There are two kinds of conflicts that can occur in an SLR(1) parsing table.
A shift-reduce conflict occurs in a state that requests both a shift action and a reduce action.
A reduce-reduce conflict occurs in a state that requests two or more different reduce actions.
SLR(1) parsers need to decide on an action. But, unlike LL(1) parsers, they do not make predictions. Instead, a decision is made based on what has already been read plus one lookahead token.
Like top-down parsers, you can avoid parsing conflicts in an SLR(1) parser by deferring a decision until more of the input has been seen.
For top-down parsers, you typically do that by left-factoring. For bottom-up parsers, you can get rid of conflicts by unfactoring!
Look at the following grammar, with start symbol S.
| S | → | e B b A |
| S | → | e A |
| A | → | a |
| A | → | ε |
| B | → | a |
| B | → | a D |
| D | → | b |
There is a parsing conflict. One of the states of the LR(0) finite-state machine is
|
On lookahead b, the parser has to consider the following possibilities.
Since LR(0) item B → a ⋅ D is in the state, the b might be the token generated by the D. So the parser should shift the b in anticipation of then reducing by D → b.
Because of the first production, token b can follow B. Since LR(0) item B → a ⋅ is in the state, the parser should reduce by B → a, anticipating that the lookahead b immediately follows B.
Here is the entire LR(0) finite-state machine, as created by Bison.
Grammar
0 $accept: S $end
1 S: 'e' B 'b' A
2 | 'e' A
3 A: 'a'
4 | /* empty */
5 B: 'a' D
6 | 'a'
7 D: 'b'
State 3 conflicts: 1 shift/reduce
state 0
0 $accept: . S $end
'e' shift, and go to state 1
S go to state 2
state 1
1 S: 'e' . B 'b' A
2 | 'e' . A
'a' shift, and go to state 3
$default reduce using rule 4 (A)
A go to state 4
B go to state 5
state 2
0 $accept: S . $end
$end shift, and go to state 6
state 3
3 A: 'a' .
5 B: 'a' . D
6 | 'a' .
'b' shift, and go to state 7
'b' [reduce using rule 6 (B)]
$default reduce using rule 3 (A)
D go to state 8
state 4
2 S: 'e' A .
$default reduce using rule 2 (S)
state 5
1 S: 'e' B . 'b' A
'b' shift, and go to state 9
state 6
0 $accept: S $end .
$default accept
state 7
7 D: 'b' .
$default reduce using rule 7 (D)
state 8
5 B: 'a' D .
$default reduce using rule 5 (B)
state 9
1 S: 'e' B 'b' . A
'a' shift, and go to state 10
$default reduce using rule 4 (A)
A go to state 11
state 10
3 A: 'a' .
$default reduce using rule 3 (A)
state 11
1 S: 'e' B 'b' A .
$default reduce using rule 1 (S)
But what if we expand out the rules for B in the first production, as follows.
| S | → | e a D b A |
| S | → | e a b A |
| S | → | e A |
| A | → | a |
| A | → | ε |
| D | → | b |
Now the conflict disappears! The reason is that no decision needs to be made whether to reduce by B → a. The parser just shifts the a and waits until later to decide what to do.

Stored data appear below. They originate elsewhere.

(* ===== verification/ApiPlcs.v ===== *)
(** * [internal/server]: the PLC administration API

    The handlers of [/api/plcs] over the state of the server: a change is
    validated, stored, audited, and handed to the PLC manager, so that after it
    the manager runs exactly the stored PLCs. *)

From S2P Require Import Prelude GoString GoTime GoError Config Sql PlcStore Http Auth AuditLog.
From S2P Require Import WriteGuard ApiWrite PlcManager ServerState.

(** ** Bodies *)

Record plcTagResponse := mkPlcTag {
  rtName : string; rtType : string; rtWritable : bool; rtDcmdEnabled : bool;
}.

(** The decoded body of a create or an update. *)
Record plc_req := mkPlcReq {
  rqName : string; rqAddress : string; rqSlot : Z; rqSocketTimeout : string; rqScanRate : string;
  rqKeepAlive : bool; rqPath : string; rqTags : list plcTagResponse;
}.

Definition plcToResponse (p : PLC) : value :=
  VObj [("name", VString (pName p)); ("address", VString (pAddress p)); ("slot", VInt64 (pSlot p));
        ("socket_timeout", VString (pSocketTimeout p)); ("scan_rate", VString (pScanRate p));
        ("keep_alive", VBool (pKeepAlive p)); ("path", VString (pPath p));
        ("tags", VList ((λ t, VObj [("name", VString (tName t)); ("type", VString (tType t));
                                    ("writable", VBool (tWritable t));
                                    ("dcmd_enabled", VBool (tDCMDEnabled t))])
                        <$> elems (pTags p)))].

Definition plc_of_req (rq : plc_req) : PLC :=
  mkPLC (rqName rq) (rqAddress rq) (rqSlot rq) (rqSocketTimeout rq) (rqScanRate rq)
    (rqKeepAlive rq) (rqPath rq)
    (Some ((λ t, mkTagDef (rtName t) (rtType t) (rtWritable t) (rtDcmdEnabled t)) <$> rqTags rq)).

(** [None] is the error of the decoder. *)
Definition decodePLCRequest (r : request plc_req) : option PLC := plc_of_req <$> r_body r.

Definition actorFromContext {B} (r : request B) : string :=
  match ClaimsFromContext r with Some claims => cUsername claims | None => "unknown" end.

(** ** [Manager.Reload], without other goroutines in between *)

(** The goroutines [Reload] waits for return. *)
Definition exit_drained (r : reload) (m : manager) : manager :=
  mkManager (workers m) (current m) (stopped m) (started m) (reloading m)
    (filter (λ g, g_done g ∉ rl_done r) (running m))
    ((g_done <$> filter (λ g, g_done g ∈ rl_done r) (running m)) ++ closed_chans m)
    (closed_drivers m) (cancelled m) (fresh m) (calls m).

Definition Reload (c : ctx) (cfgs : list PLC) (m : manager) : manager :=
  if stopped m then m
  else
    let m := reload_drain c cfgs m in
    match reloading m with
    | None => m
    | Some r => reload_finish r (exit_drained r m)
    end.

Definition plc_not_found : response := writeAPIError StatusNotFound "plc_not_found" "PLC not found".

Section handlers.
Context {Eng : Engine} (deps : write_deps) (now : time) (req_ctx : ctx).

Definition reloadPLCsFromStore : State server unit :=
  if negb (has_manager deps) then mret tt
  else
    plcs ← on_plcs List;
    match plcs with
    | inr _ => mret tt
    | inl plcs => modify (λ s, set_mgr (Reload req_ctx plcs (sv_mgr s)) s)
    end.

Definition audit_plc {B} (r : request B) (action detail : string) : State server unit :=
  if negb (has_audit deps) then mret tt
  else
    _ ← on_audit (Log now (mkAuditEvent zero_time action (actorFromContext r) 0 (Lit detail) ""));
    mret tt.

Definition handleListPLCs : handler server unit := λ _,
  plcs ← on_plcs List;
  mret (match plcs with
        | inr _ => internal_error "could not list PLCs"
        | inl plcs => writeJSON StatusOK (data (VList (plcToResponse <$> plcs)))
        end).

Definition handleGetPLC : handler server unit := λ r,
  p ← on_plcs (Get (r_path r "name"));
  mret (match p with
        | inr err => if is_error ErrPLCNotFound err then plc_not_found
                     else internal_error "could not get PLC"
        | inl p => writeJSON StatusOK (data (plcToResponse p))
        end).

(** What a create and an update have in common after the store has committed:
    the audit event, the reload, and the stored PLC or the one of the request. *)
Definition finish_write {B} (r : request B) (action detail : string) (code : Z) (p : PLC)
    : State server response :=
  _ ← audit_plc r action detail;
  _ ← reloadPLCsFromStore;
  stored ← on_plcs (Get (pName p));
  mret (writeJSON code (data (plcToResponse (match stored with inl p' => p' | inr _ => p end)))).

Definition handleCreatePLC : handler server plc_req := λ r,
  match decodePLCRequest r with
  | None => mret (writeAPIError StatusBadRequest "bad_request" "invalid request body")
  | Some p =>
      match ValidatePLC p with
      | Some err => mret (writeAPIError_of StatusBadRequest "invalid_plc" err)
      | None =>
          err ← on_plcs (Create (unix_sec now) p);
          match err with
          | Some err =>
              mret (if is_error ErrPLCAlreadyExists err
                    then writeAPIError StatusConflict "duplicate_plc"
                           "a PLC with that name already exists"
                    else internal_error "could not create PLC")
          | None => finish_write r "plc.create" (pName p) StatusCreated p
          end
      end
  end.
(** The server is run with what the configuration and the store say, and only
    when there is a user. *)
Lemma run_server_run c ps ttl p u ev :
  let '(r, b) := run_server c ps ttl (mkBoot p (Db u []) ev) in
  bt_plcs b = p ∧
  (∀ l, Launched l ∈ bt_events b → Launched l ∉ ev →
        l = launch_of c ps ttl ∧ rows (tables (bt_users b)) ≠ []) ∧
  (wd_open w RUserStore = None → wd_open w RAuditLog = None → admin_ok u →
   r = wd_run w ∧ Launched (launch_of c ps ttl) ∈ bt_events b).
Proof.
  unfold run_server, deferring, admin_ok.
  destruct (wd_open w RUserStore) as [e|]; [by split_and!|].
  rewrite bind_run. unfold emit_boot at 1. cbn [modify bt_plcs bt_users bt_events].
  rewrite bind_run, bind_run. unfold on_users at 1, zoom at 1. cbn [bt_users].
  pose proof (EnsureAdminExists_correct (wd_now w) (wd_salt w) (wd_admin w) (wd_admin_password w) u) as Ha.
  destruct (EnsureAdminExists _ _ _ _ (Db u [])) as [[created err] u']. destruct Ha as [Ha1 Ha2].
  cbn [fst snd]. 
  assert (Hu : err = None → rows (tables u') ≠ []).
  { intros ->. destruct created; [destruct Ha1 as (_ & _ & _ & H); [done|]; by apply admins_rows|].
    destruct Ha2 as [-> H]; [done|]. by apply H. }
  assert (Hin : ∀ l es, Launched l ∈ ev ++ es → Launched l ∉ ev → Launched l ∈ es) by set_solver.
  unfold emit_boot, modify, mret, state_ret, mbind, state_bind.
  destruct err as [err|]; [|destruct (wd_open w RAuditLog) as [e|]].
  - destruct (wd_users_injected w); simpl; split_and!; try done;
      intros l; rewrite <- ?app_assoc; intros Hl Hev; pose proof (Hin l _ Hl Hev); set_solver.
  - destruct (wd_users_injected w); simpl; split_and!; try done;
      intros l; rewrite <- ?app_assoc; intros Hl Hev; pose proof (Hin l _ Hl Hev); set_solver.
  - destruct (String.eqb (wd_config_path w) ""), (wd_users_injected w); simpl; split_and!; try done;
      try (intros _ _ _; split; [done|set_solver]);
      intros l; rewrite <- ?app_assoc; intros Hl Hev; pose proof (Hin l _ Hl Hev); simpl in *;
      (split; [set_solver|by apply Hu]).
Qed.
(* ===== verification/StoreOpen.v ===== *)
(** * Opening the other stores

    [aclstore.Open], [auth.OpenUserStore] and [historian.Open] with their
    migrations, [Close], and the connections they leave open ([plcstore.Open]
    is in [PlcOpen]); [OpenAuditLogger] and [Close] of the audit log. *)

From S2P Require Import Prelude GoString GoTime GoError Sql AclStore UserStore Historian AuditLog.

(** ** A database file of one table *)

(** Whether foreign keys are enforced on the connection, the table, and whether
    its lookup index is there; the connections of the process that are open. *)
Record store_file (R : Type) := mkStoreFile {
  sf_fk : bool; sf_table : option (table R); sf_index : bool; sf_conns : Z;
}.
Arguments mkStoreFile {R} _ _ _ _.
Arguments sf_fk {R} _.
Arguments sf_table {R} _.
Arguments sf_index {R} _.
Arguments sf_conns {R} _.

Inductive ddl := PragmaForeignKeys | CreateTable | CreateIndex.

Section open.
Context {R : Type}.
Implicit Types f : store_file R.

(** [PRAGMA foreign_keys = ON], [CREATE TABLE IF NOT EXISTS] and
    [CREATE INDEX IF NOT EXISTS]. *)
Definition run_ddl (s : ddl) : stmt (store_file R) unit := λ f,
  match s, sf_table f with
  | PragmaForeignKeys, _ => inl (tt, mkStoreFile true (sf_table f) (sf_index f) (sf_conns f))
  | CreateTable, _ =>
      inl (tt, mkStoreFile (sf_fk f) (Some (default empty_table (sf_table f))) (sf_index f) (sf_conns f))
  | CreateIndex, None => inr (plain_error "no such table")
  | CreateIndex, Some _ => inl (tt, mkStoreFile (sf_fk f) (sf_table f) true (sf_conns f))
  end.

(** [sql.Open]: a connection, on which no foreign keys are enforced yet. *)
Definition connect : State (db (store_file R)) unit :=
  modify (λ d, Db (mkStoreFile false (sf_table (tables d)) (sf_index (tables d)) (sf_conns (tables d) + 1)) (faults d)).

(** [db.Close], whose error the callers here drop or log. *)
Definition Close : State (db (store_file R)) unit :=
  modify (λ d, Db (mkStoreFile (sf_fk (tables d)) (sf_table (tables d)) (sf_index (tables d)) (sf_conns (tables d) - 1)) (faults d)).

(** The statements of one [ExecContext], up to the first that fails. *)
Fixpoint exec_all (ss : list ddl) : State (db (store_file R)) (option error) :=
  match ss with
  | [] => mret None
  | s :: ss =>
      res ← exec (run_ddl s);
      match res with
      | inr err => mret (Some (EForeign err))
      | inl _ => exec_all ss
      end
  end.

(** The three [Open]: what [os.MkdirAll] and [sql.Open] answer, then the
    migration; a connection whose migration fails is closed. *)
Definition open_store (migrate : State (db (store_file R)) (option error)) (path : string)
    (mkdir_err open_err : option foreign) : State (db (store_file R)) (option error) :=
  match (if String.eqb path ":memory:" then None else mkdir_err) with
  | Some err => mret (Some (EForeign err))
  | None =>
      match open_err with
      | Some err => mret (Some (EForeign err))
      | None =>
          _ ← connect;
          err ← migrate;
          match err with
          | Some err => _ ← Close; mret (Some err)
          | None => mret None
          end
      end
  end.
End open.

(** [aclstore]. *)
Definition acl_migrate : State (db (store_file acl_row)) (option error) :=
  err ← exec_all [PragmaForeignKeys];
  match err with
  | Some err => mret (Some err)
  | None => exec_all [CreateTable; CreateIndex]
  end.
Definition acl_Open := open_store acl_migrate.

(** [auth]. *)
Definition user_migrate : State (db (store_file user_row)) (option error) := exec_all [CreateTable].
Definition OpenUserStore := open_store user_migrate.

(** [historian]. *)
Definition history_migrate : State (db (store_file sample_row)) (option error) := exec_all [CreateTable; CreateIndex].
Definition history_Open := open_store history_migrate.

(** ** Opening loses nothing and leaks nothing *)

Section proofs.
Context {R : Type}.
Implicit Types f : store_file R.

(** What a migration keeps, whatever fails: the rows, and the connections. *)
Definition same_rows f f' : Prop :=
  default empty_table (sf_table f') = default empty_table (sf_table f) ∧ sf_conns f' = sf_conns f.

Lemma run_ddl_keeps s f :
  match run_ddl s f with
  | inl (_, f') => same_rows f f' ∧ (is_Some (sf_table f) ∨ s = CreateTable → is_Some (sf_table f'))
  | inr _ => s = CreateIndex ∧ sf_table f = None
  end.
Proof. destruct s; unfold run_ddl, same_rows; destruct (sf_table f) eqn:E; simpl; rewrite ?E; naive_solver. Qed.

Lemma exec_all_keeps ss (d : db (store_file R)) :
  let '(r, d') := exec_all ss d in
  same_rows (tables d) (tables d') ∧
  (r = None → is_Some (sf_table (tables d)) ∨ CreateTable ∈ ss → is_Some (sf_table (tables d'))).
Proof.
  revert d. induction ss as [|s ss IH]; intros d.
  { split; [done|]. intros _ [H|H%not_elem_of_nil]; done. }
  cbn [exec_all]. unfold exec, next_fault. unfold_state.
  pose proof (run_ddl_keeps s (tables d)) as H.
  destruct d as [f [|[e|] fs]]; simpl in *; [|done|].
  all: destruct (run_ddl s f) as [[[] f']|e]; [|done]; destruct H as [[H1 H2] H3].
  all: match goal with |- context [exec_all _ ?d] => specialize (IH d); destruct (exec_all _ d) as [r d'] end.
  all: destruct IH as [[K1 K2] K3]; unfold same_rows; simpl in *; (split; [split; congruence|]).
  all: intros Hr Ht; apply K3; [done|]; destruct Ht as [Ht|[Ht|Ht]%elem_of_cons]; [left; apply H3; by left|left; apply H3; by right|by right].
Qed.

(** The migrations here: they create their table before its index. *)
Definition migrates (m : State (db (store_file R)) (option error)) : Prop :=
  (∀ d, let '(r, d') := m d in same_rows (tables d) (tables d') ∧ (r = None → is_Some (sf_table (tables d')))) ∧
  (∀ f, ∃ f', m (Db f []) = (None, Db f' []) ∧ m (Db f' []) = (None, Db f' [])).

(** Whatever fails, opening a store keeps every row of the file, and leaves one
    connection open exactly when it succeeds; then the table is there.  A store
    that is closed and opened again is as it was. *)
Theorem open_store_correct (m : State (db (store_file R)) (option error)) (path : string)
    (mkdir_err open_err : option foreign) (d : db (store_file R)) :
  migrates m →
  let '(r, d') := open_store m path mkdir_err open_err d in
  default empty_table (sf_table (tables d')) = default empty_table (sf_table (tables d)) ∧
  match r with
  | None => sf_conns (tables d') = sf_conns (tables d) + 1 ∧ is_Some (sf_table (tables d')) ∧
            sf_conns (tables (Close d').2) = sf_conns (tables d)
  | Some _ => sf_conns (tables d') = sf_conns (tables d)
  end.
Proof.
  intros [Hm _]. unfold open_store. destruct (if String.eqb _ _ then _ else _); [done|]. destruct open_err; [done|].
  rewrite bind_run. cbn [connect modify]. rewrite bind_run.
  match goal with |- context [m ?d1] => specialize (Hm d1); destruct (m d1) as [r d2] end.
  destruct Hm as [[H1 H2] H3]. destruct r as [e|]; simpl in *.
  - split; [done|lia].
  - split; [done|]. split; [done|]. split; [auto|lia].
Qed.

(** With a directory and a database that answer, opening succeeds, and opening
    again changes nothing but the number of connections. *)
Theorem open_store_runs (m : State (db (store_file R)) (option error)) (path : string) (f : store_file R) :
  migrates m →
  ∃ f', open_store m path None None (Db f []) = (None, Db f' []) ∧ is_Some (sf_table f') ∧
  default empty_table (sf_table f') = default empty_table (sf_table f).
Proof.
  intros [Hm Hr]. unfold open_store. replace (if String.eqb path ":memory:" then None else None) with (@None foreign) by by case_match.
  rewrite bind_run. cbn [connect modify tables faults]. rewrite bind_run.
  set (f1 := mkStoreFile _ _ _ _). destruct (Hr f1) as (f' & E & _). specialize (Hm (Db f1 [])). rewrite E in *.
  destruct Hm as [[H1 H2] H3]. eexists. split; [done|]. simpl in *. auto.
Qed.
End proofs.

Lemma acl_migrates : migrates acl_migrate.
Proof.
  split.
  - intros d. unfold acl_migrate. rewrite bind_run. pose proof (exec_all_keeps [PragmaForeignKeys] d) as H.
    destruct (exec_all [PragmaForeignKeys] d) as [[e|] d1]; destruct H as [[H1 H2] _]; [done|].
    pose proof (exec_all_keeps [CreateTable; CreateIndex] d1) as K. destruct (exec_all _ d1) as [r d2].
    destruct K as [[K1 K2] K3]. split; [split; congruence|]. intros Hr. apply K3; [done|]. right. left.
  - intros f. eexists. split; [reflexivity|]. by destruct (sf_table f).
Qed.

Lemma one_exec_migrates {R : Type} ss : head ss = Some CreateTable → Forall (λ s, s ≠ PragmaForeignKeys) ss →
  (length ss ≤ 2)%nat → migrates (R := R) (exec_all ss).
Proof.
  intros Hh Hs Hl. split.
  - intros d. pose proof (exec_all_keeps ss d) as H. destruct (exec_all ss d) as [r d']. destruct H as [H1 H2].
    split; [done|]. intros Hr. apply H2; [done|]. right. destruct ss; simplify_eq/=. left.
  - intros f. destruct ss as [|s [|s2 [|]]]; simplify_eq/=; [| |lia].
    + eexists. split; reflexivity.
    + destruct s2; [by inversion_clear Hs as [|? ? _ H]; inversion H| |]; eexists; (split; [reflexivity|]); by destruct (sf_table f).
Qed.

(** The three stores open as [open_store_correct] says. *)
Lemma stores_migrate : migrates acl_migrate ∧ migrates user_migrate ∧ migrates history_migrate.
Proof. split_and!; [apply acl_migrates| |]; apply one_exec_migrates; repeat constructor; done. Qed.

Here is the LR(0) finite-state machine for the unfactored grammar.
Grammar
0 $accept: S $end
1 S: 'e' 'a' D 'b' A
2 | 'e' 'a' 'b' A
3 | 'e' A
4 A: 'a'
5 | /* empty */
6 D: 'b'
state 0
0 $accept: . S $end
'e' shift, and go to state 1
S go to state 2
state 1
1 S: 'e' . 'a' D 'b' A
2 | 'e' . 'a' 'b' A
3 | 'e' . A
'a' shift, and go to state 3
$default reduce using rule 5 (A)
A go to state 4
state 2
0 $accept: S . $end
$end shift, and go to state 5
state 3
1 S: 'e' 'a' . D 'b' A
2 | 'e' 'a' . 'b' A
4 A: 'a' .
'b' shift, and go to state 6
$default reduce using rule 4 (A)
D go to state 7
state 4
3 S: 'e' A .
$default reduce using rule 3 (S)
state 5
0 $accept: S $end .
$default accept
state 6
2 S: 'e' 'a' 'b' . A
6 D: 'b' .
'a' shift, and go to state 8
'b' reduce using rule 6 (D)
$default reduce using rule 5 (A)
A go to state 9
state 7
1 S: 'e' 'a' D . 'b' A
'b' shift, and go to state 10
state 8
4 A: 'a' .
$default reduce using rule 4 (A)
state 9
2 S: 'e' 'a' 'b' A .
$default reduce using rule 2 (S)
state 10
1 S: 'e' 'a' D 'b' . A
'a' shift, and go to state 8
$default reduce using rule 5 (A)
A go to state 11
state 11
1 S: 'e' 'a' D 'b' A .
$default reduce using rule 1 (S)